(TASK DETAILS): Reproduce each record exactly, leaving out no line.
Start of EXTRACTED DATA
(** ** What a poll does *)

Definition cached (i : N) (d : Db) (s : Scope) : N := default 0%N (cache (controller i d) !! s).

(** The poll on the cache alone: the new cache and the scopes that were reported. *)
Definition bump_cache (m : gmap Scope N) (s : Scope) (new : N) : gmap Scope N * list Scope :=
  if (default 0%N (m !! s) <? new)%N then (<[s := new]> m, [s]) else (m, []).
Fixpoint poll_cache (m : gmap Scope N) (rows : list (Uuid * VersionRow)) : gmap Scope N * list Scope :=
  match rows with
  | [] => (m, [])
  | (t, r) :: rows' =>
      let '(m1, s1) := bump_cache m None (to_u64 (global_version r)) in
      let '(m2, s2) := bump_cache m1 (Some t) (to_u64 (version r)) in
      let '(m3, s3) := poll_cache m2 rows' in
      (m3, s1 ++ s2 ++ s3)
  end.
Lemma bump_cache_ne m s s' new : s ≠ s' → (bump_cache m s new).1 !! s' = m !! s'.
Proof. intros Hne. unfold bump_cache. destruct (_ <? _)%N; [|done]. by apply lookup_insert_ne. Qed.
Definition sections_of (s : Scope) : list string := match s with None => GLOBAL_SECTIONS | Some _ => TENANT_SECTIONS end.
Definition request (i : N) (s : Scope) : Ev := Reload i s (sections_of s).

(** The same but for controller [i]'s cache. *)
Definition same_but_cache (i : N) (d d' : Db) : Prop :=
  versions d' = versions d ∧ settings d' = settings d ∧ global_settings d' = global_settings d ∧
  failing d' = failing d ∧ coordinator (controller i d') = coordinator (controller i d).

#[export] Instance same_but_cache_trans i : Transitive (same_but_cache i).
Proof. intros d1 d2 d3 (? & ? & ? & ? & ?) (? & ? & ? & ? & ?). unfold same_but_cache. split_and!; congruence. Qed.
End of EXTRACTED DATA
(ANSWER BOX):
(** ** What a poll does *)

Definition cached (i : N) (d : Db) (s : Scope) : N := default 0%N (cache (controller i d) !! s).

(** The poll on the cache alone: the new cache and the scopes that were reported. *)
Definition bump_cache (m : gmap Scope N) (s : Scope) (new : N) : gmap Scope N * list Scope :=
  if (default 0%N (m !! s) <? new)%N then (<[s := new]> m, [s]) else (m, []).
Fixpoint poll_cache (m : gmap Scope N) (rows : list (Uuid * VersionRow)) : gmap Scope N * list Scope :=
  match rows with
  | [] => (m, [])
  | (t, r) :: rows' =>
      let '(m1, s1) := bump_cache m None (to_u64 (global_version r)) in
      let '(m2, s2) := bump_cache m1 (Some t) (to_u64 (version r)) in
      let '(m3, s3) := poll_cache m2 rows' in
      (m3, s1 ++ s2 ++ s3)
  end.
Lemma bump_cache_ne m s s' new : s ≠ s' → (bump_cache m s new).1 !! s' = m !! s'.
Proof. intros Hne. unfold bump_cache. destruct (_ <? _)%N; [|done]. by apply lookup_insert_ne. Qed.
Definition sections_of (s : Scope) : list string := match s with None => GLOBAL_SECTIONS | Some _ => TENANT_SECTIONS end.
Definition request (i : N) (s : Scope) : Ev := Reload i s (sections_of s).

(** The same but for controller [i]'s cache. *)
Definition same_but_cache (i : N) (d d' : Db) : Prop :=
  versions d' = versions d ∧ settings d' = settings d ∧ global_settings d' = global_settings d ∧
  failing d' = failing d ∧ coordinator (controller i d') = coordinator (controller i d).

#[export] Instance same_but_cache_trans i : Transitive (same_but_cache i).
Proof. intros d1 d2 d3 (? & ? & ? & ? & ?) (? & ? & ? & ? & ?). unfold same_but_cache. split_and!; congruence. Qed.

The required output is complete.